- TASK -
The word "first" appears in some lines of the records below; state how many lines, and nothing else.
▼
(* ===== verification/ValidatorForm.v ===== *)
(** * What a check of the form finds: the first failing rule of each field, and when the
    form is submitted

    The outcome of a field is specified by its rules alone ([outcome]); [form_checks]
    says that the computation with all its changes of state ends with these outcomes. *)

From Stdlib Require Import ZArith Lia Sorted.
From stdpp Require Import base tactics list numbers strings.
From S2P Require Import Prelude JsValue Md5 ValidPage ValidMethods ValidRules Validator ValidatorProps.
Local Open Scope Z_scope.
Local Open Scope valid_scope.

Section Form.
Context {W : Page} (C : settings).

(** ** Specification *)

(** The methods that answer from the page alone. *)
Definition pure_meth (m : meth) : bool := match m with EqualTo | Remote => false | _ => true end.
Definition answers (s : state) (k : nat) (f : field) (q : jstr * rparam) (r : mresult) : Prop :=
  exists m, assoc q.1 (methods (reg C)) = Some m /\ pure_meth m = true /\
    (call_method C m (elementValue (the_page s) f) k f q.2 s).2 = Some r.
(** A rule is satisfied, or the field is empty and the rule says so. *)
Definition passes s k f q : Prop := answers s k f q (Verdict true) \/ answers s k f q DependencyMismatch.
Definition fails s k f q : Prop := answers s k f q (Verdict false).

(** The field that is checked for [k]: all its rules pass, or the first that fails gives
    the error. *)
Definition outcome (s : state) (k : nat) (o : option (prim * option nat)) : Prop :=
  exists t f l, validationTargetFor (the_page s) k = Some t /\ the_page s !! t = Some f /\
    field_rules (reg C) (s_rules s) (the_page s) t = Some l /\
    match o with
    | None => Forall (passes s t f) l
    | Some (msg, e) => exists before m param after, l = before ++ (m, param) :: after /\
        Forall (passes s t f) before /\ fails s t f (m, param) /\ e = Some t /\
        message_text t (defaultMessage C s t f m) param = Some msg
    end.

(** The same as a function: [None] where the specification says nothing. *)
Fixpoint judge (s : state) (k : nat) (f : field) (l : rules) : option (option (jstr * rparam)) :=
  match l with
  | [] => Some None
  | q :: l =>
      match assoc q.1 (methods (reg C)) with
      | Some m =>
          if pure_meth m then
            match (call_method C m (elementValue (the_page s) f) k f q.2 s).2 with
            | Some (Verdict false) => Some (Some q)
            | Some (Verdict true) | Some DependencyMismatch => judge s k f l
            | _ => None
            end
          else None
      | None => None
      end
  end.
Definition outcome_of (s : state) (k : nat) : option (option (prim * option nat)) :=
  t ← validationTargetFor (the_page s) k;
  f ← the_page s !! t;
  l ← field_rules (reg C) (s_rules s) (the_page s) t;
  v ← judge s t f l;
  match v with
  | None => Some None
  | Some (m, param) => msg ← message_text t (defaultMessage C s t f m) param; Some (Some (msg, Some t))
  end.

Lemma judge_spec s k f l v : judge s k f l = Some v ->
  match v with
  | None => Forall (passes s k f) l
  | Some q => exists before after, l = before ++ q :: after /\ Forall (passes s k f) before /\ fails s k f q
  end.
Proof.
  induction l as [|q l IH]; cbn [judge]; [by intros [= <-]|].
  destruct (assoc q.1 _) as [m|] eqn:Em; [|done]. destruct (pure_meth m) eqn:Ep; [|done].
  assert (Hskip : forall r, (call_method C m (elementValue (the_page s) f) k f q.2 s).2 = Some r ->
            r = Verdict true \/ r = DependencyMismatch -> passes s k f q).
  { intros r Hr [->| ->]; [left|right]; by exists m. }
  destruct (_.2) as [[| |[]]|] eqn:Er; try done; intros H.
  - specialize (IH H). pose proof (Hskip _ eq_refl ltac:(auto)) as Hq. destruct v as [q'|]; [|by constructor].
    destruct IH as (b & a & -> & Hb & Hf). exists (q :: b), a. split; [done|]. by split; [constructor|].
  - specialize (IH H). pose proof (Hskip _ eq_refl ltac:(auto)) as Hq. destruct v as [q'|]; [|by constructor].
    destruct IH as (b & a & -> & Hb & Hf). exists (q :: b), a. split; [done|]. by split; [constructor|].
  - injection H as <-. exists [], l. split; [done|]. split; [constructor|]. by exists m.
Qed.
Lemma outcome_of_spec s k o : outcome_of s k = Some o -> outcome s k o.
Proof.
  unfold outcome_of. intros (t & Ht & (f & Hf & (l & Hl & (v & Hv%judge_spec & H)%bind_Some)%bind_Some)%bind_Some)%bind_Some.
  exists t, f, l. repeat (split; [done|]). destruct v as [[m param]|].
  - apply bind_Some in H as (msg & Hmsg & [= <-]). destruct Hv as (b & a & -> & Hb & Hfail). eauto 10.
  - by injection H as <-.
Qed.
Lemma outcomes_of s els outcomes : mapM (outcome_of s) els = Some outcomes -> Forall2 (outcome s) els outcomes.
Proof. intros H%mapM_Some. eapply Forall2_impl; [exact H|]. apply outcome_of_spec. Qed.

(** ** The check of one field *)

(** What a check reads. *)
Definition input (s : state) := (the_page s, s_messages s, s_rules s).
Lemma input_eq s s' : input s' = input s -> the_page s' = the_page s /\ s_messages s' = s_messages s /\ s_rules s' = s_rules s.
Proof. unfold input. by intros [= -> -> ->]. Qed.

Lemma call_pure m v k f param s : pure_meth m = true -> (call_method C m v k f param s).1 = s.
Proof.
  intros Hm. unfold call_method, bind, get. destruct m; try done; unfold range_result; repeat case_match; done.
Qed.
Lemma call_pure_input m v k f param s s' : pure_meth m = true -> the_page s' = the_page s ->
  (call_method C m v k f param s').2 = (call_method C m v k f param s).2.
Proof.
  intros Hm Hp. unfold call_method, bind, get. rewrite Hp. destruct m; try done; unfold range_result; repeat case_match; done.
Qed.
Lemma answers_input s s' k f q r : the_page s' = the_page s -> answers s k f q r -> answers s' k f q r.
Proof.
  intros Hp (m & Hm & Hpure & H). exists m. split; [done|]. split; [done|]. by rewrite Hp, (call_pure_input _ _ _ _ _ s).
Qed.

(** Everything but the lists of the check and what is submitted. *)
Definition rest (s : state) := (s_view s, s_messages s, s_rules s, invalid s, s_remote s, s_control s, outs s).

Lemma answers_call s k f q r : answers s k f q r -> exists m, assoc q.1 (methods (reg C)) = Some m /\
  call_method C m (elementValue (the_page s) f) k f q.2 s = (s, Some r).
Proof.
  intros (m & Hm & Hp & Hr). exists m. split; [done|].
  pose proof (call_pure m (elementValue (the_page s) f) k f q.2 s Hp) as E.
  destruct (call_method C m (elementValue (the_page s) f) k f q.2 s) as [s1 o]. cbn [fst snd] in *. congruence.
Qed.

(** A rule that passes is skipped. *)
Lemma check_rules_skip s k f q l mm : passes s k f q -> exists mm',
  check_rules C k f (elementValue (the_page s) f) (q :: l) mm s = check_rules C k f (elementValue (the_page s) f) l mm' s.
Proof.
  destruct q as [n param]. intros [H|H]; apply answers_call in H as (m & Hm & Hcall); cbn [fst snd] in *;
    cbn [check_rules]; unfold bind at 1; rewrite Hm; cbn [of_option ret]; unfold bind at 1; rewrite Hcall; by eexists.
Qed.

Lemma check_rules_pass s k f l : Forall (passes s k f) l -> forall mm,
  exists r, check_rules C k f (elementValue (the_page s) f) l mm s = (s, Some r) /\ r <> Checked false.
Proof.
  induction 1 as [|q l Hq Hl IH]; intros mm.
  - exists (if mm then Undefined else Checked true). by destruct mm.
  - destruct (check_rules_skip s k f q l mm Hq) as [mm' ->]. apply IH.
Qed.

Definition add_error (s : state) (f : field) (k : nat) (t : prim) : state :=
  set_submitted (assoc_set (name f) t (submitted s))
    (set_s_checks (set_errorMap (assoc_set (name f) t (errorMap (s_checks s)))
      (set_errorList (errorList (s_checks s) ++ [(t, Some k)]) (s_checks s))) s).

Lemma check_rules_fail s k f before m param after t : the_page s !! k = Some f ->
  Forall (passes s k f) before -> fails s k f (m, param) ->
  message_text k (defaultMessage C s k f m) param = Some t -> forall mm,
  check_rules C k f (elementValue (the_page s) f) (before ++ (m, param) :: after) mm s
  = (add_error s f k t, Some (Checked false)).
Proof.
  intros Hf Hb Hq Ht. apply answers_call in Hq as (me & Hm & Hcall). cbn [fst snd] in *.
  induction Hb as [|q l Hq Hl IH]; intros mm; cbn [app].
  - cbn [check_rules]. unfold bind at 1. rewrite Hm. cbn [of_option ret]. unfold bind at 1. rewrite Hcall.
    unfold bind, formatAndAdd, the_field, bind, get, of_option. rewrite Hf. cbn [ret]. by rewrite Ht.
  - destruct (check_rules_skip s k f q (l ++ (m, param) :: after) mm Hq) as [mm' ->]. apply IH.
Qed.

Lemma passes_input s s' k f q : the_page s' = the_page s -> passes s k f q -> passes s' k f q.
Proof. intros Hp [H|H]; [left|right]; by eapply answers_input. Qed.
Lemma Forall_passes_input s s' k f l : the_page s' = the_page s -> Forall (passes s k f) l -> Forall (passes s' k f) l.
Proof. intros Hp H. eapply Forall_impl; [exact H|]. intros q. by apply passes_input. Qed.
Lemma message_input s s' k f m : s_messages s' = s_messages s -> defaultMessage C s' k f m = defaultMessage C s k f m.
Proof. intros H. unfold defaultMessage, customMessage. by rewrite H. Qed.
▲
- TASK ANSWER -
2